2.5. O direito fundamental à identidade pessoal
O parâmetro constitucional mais relevante para a aferição da legitimidade da
previsão legal de limitações temporais ao direito de investigar a paternidade
encontra-se no artigo 26.º, n.º 1, da Constituição, nos termos do qual é
reconhecido o direito à identidade pessoal a todos os cidadãos.
A identidade pessoal consiste no conjunto de atributos e características que
permitem individualizar cada pessoa na sociedade e que fazem com que cada
indivíduo seja ele mesmo e não outro, diferente dos demais, isto é, “uma unidade
individualizada que se diferencia de todas as outras pessoas” (JORGE MIRANDA/RUI
MEDEIROS, em “Constituição Portuguesa Anotada”, Tomo I, pág. 284, da ed. de
2005, da Coimbra Editora).
Este direito fundamental pode ser visto numa perspectiva estática – onde avultam
a identificação genética, a identificação física, o nome e a imagem – e numa
perspectiva dinâmica – onde interessa cuidar da verdade biográfica e da relação
do indivíduo com a sociedade ao longo dos tempos.
Nunca suscitou qualquer oposição o entendimento de que deste direito fundamental
se extrai um direito fundamental ao conhecimento e ao reconhecimento da
ascendência biologicamente verdadeira (identidade biológica).
A importância da identidade biológica é fácil de alcançar já que o conhecimento
dos progenitores significa o conhecimento do princípio da existência de cada
indivíduo e responde ao interesse de todo o ser humano em saber donde provém a
sua própria vida e quem o precedeu biológica e socialmente.
Isso não impede, contudo, que o legislador possa modelar o exercício de um tal
direito em função de outros interesses ou valores constitucionalmente
tutelados.
No actual ordenamento jurídico português, a acção de investigação de paternidade
constitui precisamente o único meio destinado à efectivação do direito
fundamental ao conhecimento da ascendência biologicamente verdadeira.
Em certos casos, por motivos de ordem social e para prevenir danos psíquicos
graves, a lei proíbe a investigação da paternidade, nomeadamente a investigação
da paternidade incestuosa (artigos 1809.º, al. a), e 1866.º, a), do C.C.), com
isso acautelando o direito fundamental à integridade moral consagrado no art.

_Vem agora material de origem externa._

(** The health sweep when every spawn survives and the table is within the cap:
    every recorded stream is still recorded afterwards. *)
Lemma check_health_survives settings env s r st :
  spawn_survives env →
  is_Some (Py.get s (recordings st)) →
  Z.of_nat (length (recordings st)) ≤ MAX_CONCURRENT_RECORDINGS settings →
  let st' := exec (check_health settings env (s, r)) st in
  (∀ k, is_Some (Py.get k (recordings st)) → is_Some (Py.get k (recordings st')))
  ∧ (length (recordings st') ≤ length (recordings st))%nat.
Proof.
  intros Hsp [r0 Hg] Hlen. cbv zeta.
  destruct (child_exited env r) eqn:Hex.
  - unfold exec. rewrite (check_health_exited _ _ _ _ _ _ Hex Hg).
    match goal with |- context [start_stream_recording _ _ _ ?x] => set (st1 := x) end.
    destruct (Hsp (session_dir settings s (clock st1))) as (Hmk & c & Hpo & Hal).
    pose proof (length_remove_present _ _ _ Hg) as Hlt.
    rewrite (start_stream_recording_registers settings env s st1 c);
      [|apply get_remove_eq|simpl; lia|done..].
    simpl. split.
    + intros k Hk. destruct (decide (s = k)) as [->|Hne].
      * by rewrite get_set_eq.
      * by rewrite get_set_ne, get_remove_ne.
    + rewrite (length_set_absent s) by apply get_remove_eq. lia.
  - unfold exec. by rewrite (check_health_alive _ _ _ _ _ Hex).
Qed.

Lemma monitor_process_health_survives settings env st :
  spawn_survives env →
  Z.of_nat (length (recordings st)) ≤ MAX_CONCURRENT_RECORDINGS settings →
  ∀ k, is_Some (Py.get k (recordings st)) →
       is_Some (Py.get k (recordings (exec (monitor_process_health settings env) st))).
Proof.
  intros Hsp Hlen. unfold exec. rewrite monitor_process_health_unfold.
  pose proof (for_each_keeps
    (λ st', (∀ k, is_Some (Py.get k (recordings st)) → is_Some (Py.get k (recordings st')))
            ∧ (length (recordings st') ≤ length (recordings st))%nat)
    (recordings st) (check_health settings env)) as H.
  apply H; [|done].
  intros [s r] st' Hin [Hkeep Hl].
  destruct (check_health_survives settings env s r st' Hsp) as [Hkeep' Hl'].
  - apply Hkeep, get_Some_keys. unfold Py.keys. apply list_elem_of_fmap. by exists (s, r).
  - lia.
  - split; [by auto|lia].
Qed.

(** X3: when every spawn succeeds with a child that outlives the probe, and the table
    has room for every polled name, one iteration of [run] brings the table to the
    poll: afterwards a stream is recorded if and only if the poll has returned it. *)
Theorem tick_records_exactly_the_polled settings env st names :
  spawn_survives env →
  outcome (get_active_streams settings env) st = Ok names →
  Z.of_nat (length (recordings st)) + Z.of_nat (length names)
    ≤ MAX_CONCURRENT_RECORDINGS settings →
  ∀ s, s ∈ Py.keys (recordings (exec (run_iteration settings env) st)) ↔ s ∈ names.
Proof.
  intros Hsp (tr & Hpoll & _)%outcome_get_active_streams Hroom s.
  destruct (start_new_streams_registers settings env names (extend [] tr st) Hsp Hroom)
    as (st1 & Hstart & Hall & _ & Hlen).
  destruct (run_iteration_steps _ _ _ _ _ _ Hpoll Hstart) as (st2 & Hrec & ->).
  split.
  - intros Hs%monitor_process_health_keys. rewrite Hrec in Hs.
    destruct (decide (s ∈ names)) as [|Hn]; [done|]. exfalso.
    destruct (decide (s ∈ Py.keys (recordings st1))) as [Hin|Hout].
    + pose proof (stopped_get_inactive names _ (recordings st1) s Hin Hn) as Hg.
      by apply get_None_keys in Hg.
    + apply get_None_keys in Hout.
      pose proof (stopped_get_None names (Py.keys (recordings st1)) _ _ Hout) as Hg.
      by apply get_None_keys in Hg.
  - intros Hs.
    assert (is_Some (Py.get s (recordings
              (exec (monitor_process_health settings env) st2)))) as [r Hr].
    { apply monitor_process_health_survives; [done| |].
      - rewrite Hrec. pose proof (stopped_length names (Py.keys (recordings st1))
                                    (recordings st1)).
        simpl in Hlen. lia.
      - rewrite Hrec, stopped_get_active by done. by apply Hall. }
    destruct (decide (s ∈ Py.keys (recordings
                (exec (monitor_process_health settings env) st2)))) as [|Hout]; [done|].
    apply get_None_keys in Hout. congruence.
Qed.

Lemma tick_records_exactly_the_polled_witness :
  Z.of_nat (length (recordings ExTick.recording_cam1)) + Z.of_nat (length ["cam2"])
    ≤ MAX_CONCURRENT_RECORDINGS default_settings
  ∧ ∀ s, s ∈ Py.keys (recordings (exec (run_iteration default_settings ExTick.cam2_only)
                                    ExTick.recording_cam1))
         ↔ s ∈ ["cam2"].
Proof.
  split; [simpl; lia|].
  apply tick_records_exactly_the_polled; [|reflexivity|simpl; lia].
  intros dir. split; [reflexivity|]. by exists 200.
Defined.

(** [start_stream_recording] on a stream with no session, below the cap, when the
    spawn raises. *)
Lemma start_stream_recording_raises settings env s st :
  Py.get s (recordings st) = None →
  Z.of_nat (length (recordings st)) < MAX_CONCURRENT_RECORDINGS settings →
  spawn_raises env (session_dir settings s (clock st)) →
  ∃ tr,
    start_stream_recording settings env s st = (Raise OSError, extend [] tr st)
    ∧ Forall (λ e, is_stop e = false) tr.
Proof.
  intros Habs Hlen Hsp. unfold start_stream_recording.
  unfold bind at 1, get_recordings. apply contains_false in Habs. rewrite Habs.
  destruct (MAX_CONCURRENT_RECORDINGS settings <=? Z.of_nat (length (recordings st)))
    eqn:Hcap; [lia|].
  unfold bind at 1, utcnow. unfold bind at 1. unfold start_recording.
  fold (session_dir settings s (clock st)).
  unfold bind at 1.
  destruct (mkdir env (session_dir settings s (clock st))) eqn:Hmk.
  - destruct Hsp as [?|Hpo]; [congruence|]. rewrite Hpo. unfold_prog. simpl.
    eexists [_]. split; [by unfold extend; simpl; rewrite app_nil_r|].
    by repeat constructor.
  - unfold_prog. simpl. exists []. split; [|done].
    unfold extend. simpl. rewrite !app_nil_r. by destruct st.
Qed.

26.º, n.º 1, da Constituição (Vide JOÃO DE PINA CABRAL, “A lei e a paternidade:
as leis de filiação portuguesas vistas à luz da antropologia social”, in Análise
Social, vol. XVIII, 1993 (4.º-5.º), pp. 983 e segs.; PAULA COSTA E SILVA, “A
realização coerciva de testes de ADN em acções de estabelecimento da filiação”,
in Estudos em homenagem à Prof. Doutora Isabel de Magalhães Collaço, volume II,
pp. 579-580).
Para além destas proibições de investigação, importa, pois, saber, se será
admissível, à luz do n.º 1, do artigo 26.º da Constituição, a existência de
prazos de caducidade para a investigação da paternidade, mais concretamente o
prazo previsto no n.º 3, do artigo 1817.º, do C.C., na redacção do Decreto-lei
n.º 496/77, de 25 de Novembro, nos termos do qual a acção de investigação de
paternidade fundada em escrito de pai apenas pode ser intentada nos seis meses
posteriores à data em que o investigante – com mais de 20 anos de idade –
conheceu ou devia ter conhecido o conteúdo do escrito.
Conforme já se tinha antecipado atrás, as razões avançadas para a previsão de
prazos limitativos da acção de investigação da paternidade encontram-se há muito
identificadas pela doutrina portuguesa e prendem-se com a segurança jurídica dos
pretensos pais e seus herdeiros, o progressivo “envelhecimento” das provas e com
a prevenção da “caça às fortunas”.
Estas justificações já foram reputadas atendíveis na jurisprudência
constitucional (vide o acima citado Acórdão n.º 99/88).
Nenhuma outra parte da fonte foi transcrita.